Quando se trata das posições dos países árabes face à situação em Gaza e no Líbano ou ao ataque da madrugada deste sábado, há análises para todos os gostos. Patrick Wintour, editor de diplomacia do diário The Guardian, nota que o Irão terá ficado agradado “com as mensagens de solidariedade, sinal de que o seu recente impulso diplomático na região deu frutos”. As “manifestações públicas de solidariedade entre o Irão e os seus vizinhos árabes não são automáticas”, sublinha.
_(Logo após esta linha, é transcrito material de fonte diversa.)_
(** *** what a caller reads back *)

Lemma read_write_bytes m a bs : read_bytes (write_bytes m a bs) a (length bs) = bs.
Proof.
  unfold read_bytes. apply list_eq. intros i. rewrite list_lookup_fmap.
  destruct (decide (i < length bs)%nat) as [Hi|Hi].
  - rewrite lookup_seq_lt by done. cbn. unfold write_bytes.
    destruct (Z.leb_spec a (a + Z.of_nat i)), (Z.ltb_spec (a + Z.of_nat i) (a + Z.of_nat (length bs))); try lia.
    cbn. replace (Z.to_nat (a + Z.of_nat i - a)) with i by lia.
    destruct (lookup_lt_is_Some_2 bs i Hi) as [b Hb]. by rewrite Hb.
  - rewrite lookup_seq_ge by lia. cbn. symmetry. apply lookup_ge_None. lia.
Qed.

Lemma load_value_length t m value : length (load_value t m value) = width t.
Proof. by destruct t. Qed.

Lemma overwrite_snoc v m es e : overwrite v m (es ++ [e]) = write_bytes (overwrite v m es) v (e_u e).
Proof. unfold overwrite. by rewrite foldl_app. Qed.

(** the stressor being configured has only made settings at the end of the list *)
Definition configuring (p : ptr) (es : list entry) : Prop := scope p es = es.

Lemma take_while_all {A} (f : A -> bool) l x : take_while f l = l -> f x = true -> take_while f (l ++ [x]) = l ++ [x].
Proof.
  intros Hl Hx. induction l as [|y l IH]; simpl in *; [by rewrite Hx|].
  destruct (f y); [|done]. injection Hl as Hl. by rewrite IH.
Qed.

Lemma configuring_snoc p es e : configuring p es -> e_proc e = p -> configuring p (es ++ [e]).
Proof.
  unfold configuring. intros H He. assert (owned p e = true) as Ho by (by apply bool_decide_true).
  induction es as [|x es IH].
  - simpl. rewrite scope_own by done. cbn [take_while]. by rewrite Ho.
  - cbn [app]. destruct (owned p x) eqn:Hx.
    + rewrite scope_own in * by done. cbn [take_while] in *. rewrite Hx in *. injection H as H.
      f_equal. by apply take_while_all.
    + rewrite scope_skip in * by done. injection H as H. f_equal. by apply IH.
Qed.

(** *** freeing *)

Lemma free_walk_chain fuel h p ls :
  chain h p ls -> NoDup ls.*1 -> dom h = list_to_set ls.*1 -> (length ls <= fuel)%nat ->
  free_walk fuel h p = Some ∅.
Proof.
  revert fuel h p. induction ls as [|[l e] ls IH]; intros fuel h p Hc Hnd Hdom Hf.
  - simpl in Hc. subst p. destruct fuel; simpl; f_equal; by apply dom_empty_inv_L.
  - destruct Hc as (-> & nx & Hl & Hc). destruct fuel as [|fuel]; [simpl in Hf; lia|].
    rewrite fmap_cons in Hnd, Hdom. cbn [fst] in Hnd, Hdom. apply NoDup_cons in Hnd as [Hnl Hnd].
    simpl. rewrite Hl. cbn [node next]. apply (IH _ _ _); [|done| |simpl in Hf; lia].
    + clear -Hc Hnl. revert nx Hc. induction ls as [|[x ex] ls IH]; intros nx Hc; [done|].
      rewrite fmap_cons, not_elem_of_cons in Hnl. destruct Hnl as [Hne Hnl], Hc as (-> & n' & Hx & Hc).
      split; [done|]. exists n'. rewrite lookup_delete_ne by done. split; [done|]. by apply IH.
    + rewrite dom_delete_L, Hdom. clear -Hnl. simpl. set_solver.
Qed.

Lemma no_settings_holds : holds no_settings [].
Proof. exists []. repeat split; try apply dom_empty_L; constructor. Qed.

(** (C13) The linked list implements a list of settings: from the empty store, a
    [set_setting] whose allocations succeed appends its entry, and one that
    fails ends the process without having changed the list; [get_setting]
    ends, finds a setting exactly when one of that name is in the scope of the
    current stressor, and writes the values of all of them in order;
    [free_settings] leaves no node allocated. *)
Theorem settings_refine (s : store) (es : list entry) :
  holds no_settings [] /\
  (holds s es ->
   (forall alloc dup p m nm t value,
      (forall l, alloc = Some l -> nodes s !! l = None) ->
      match set_setting alloc dup p m nm t value s with
      | Returns s' => holds s' (es ++ [Entry p nm t (load_value t m value)])
      | Exits st c => (value = 0 /\ st = EXIT_NOT_SUCCESS /\ c = NullValue nm) \/
          (value <> 0 /\ (alloc = None \/ dup = false) /\ st = EXIT_NO_RESOURCE /\ c = NoMemory nm)
      | _ => False
      end) /\
   (forall p nm v m,
      get_setting p nm v s m =
        Some (existsb (named nm) (scope p es),
              overwrite v m (List.filter (named nm) (scope p es)))) /\
   free_settings s = Some no_settings).
Proof.
  split; [apply no_settings_holds|]. intros Hs. split; [|split].
  - intros alloc dup p m nm t value Hfresh. destruct (Z.eqb_spec value 0) as [Hv|Hv].
    { unfold set_setting. rewrite (proj2 (Z.eqb_eq value 0)) by done. by left. }
    destruct alloc as [l|], dup.
    2-4: (unfold set_setting; rewrite (proj2 (Z.eqb_neq value 0)) by done; cbn; right; tauto).
    destruct (set_setting_appends s es l p m nm t value Hs (Hfresh l eq_refl) Hv) as (s' & -> & H). done.
  - intros p nm v m. rewrite (get_setting_holds s es) by done. cbv zeta. f_equal. f_equal.
    by apply nonempty_filter.
  - pose proof (holds_size s es Hs) as Hsz. destruct Hs as (ls & -> & Hnd & Hdom & Hc & _).
    unfold free_settings. rewrite (free_walk_chain _ _ _ ls) by (done || rewrite length_fmap in Hsz; lia). done.
Qed.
Rivais durante décadas, Riade e Teerão iniciaram uma reaproximação diplomática em Março de 2023.

“Numa região em que as alianças estão mais complicadas do que nunca, a Arábia Saudita, os Emirados Árabes Unidos e o Egipto reagiram ao ataque com palavras que falam por si – não pelo que dizem, mas pelo que deixam por dizer”, escreve, em sentido contrário, Zvika Klein, chefe de redacção do jornal The Jerusalem Post. “Embora referindo as palavras ‘soberania’ e ‘desanuviamento’”, todos evitaram "condenar Israel, colocando a tónica nas ameaças mais vastas à estabilidade regional”.

Nenhum dos países que assinaram os Acordos de Abraão, de normalização com Israel – para além dos Emirados, o Bahrein, Marrocos e Sudão –, os pôs em causa desde o início da devastadora guerra na Faixa de Gaza, mas todos voltaram a exigir um Estado palestiniano, enquanto o príncipe herdeiro saudita, Mohammed bin Salman, disse pela primeira vez em Setembro que o país “não estabelecerá laços com Israel até esse objectivo ser alcançado”. O Cairo, por seu turno, já ameaçou rasgar o tratado de paz com, Israel, assinado em 1979.

Para Klein, ao condenar uma “violação da soberania” sem nomear os israelitas, os sauditas “revelam a sua intenção de evitar isolar completamente Israel”. Mas os factos também são reveladores: os exercícios navais conjuntos realizados há dias entre sauditas e iranianos no mar de Omã, por exemplo, ou a visita do ministro dos Negócios Estrangeiros iraniano, Abbas Araghchi, a Riade, há duas semanas.

Klein insiste que os países árabes “parecem estar a reconhecer o papel de Israel como contrapeso às ambições regionais de Teerão”. Mas não era esse o cenário antes de Gaza? “Está em curso um desanuviamento diplomático no Médio Oriente, mas não o imaginado por Benjamin Netanyahu”, escreveu o jornal The New York Times, a propósito do encontro de Doha, que juntou os ministros dos Negócios Estrangeiros dos países do Golfo, pela primeira vez em conjunto, e Araghchi, apenas um dia depois do último ataque iraniano contra Israel.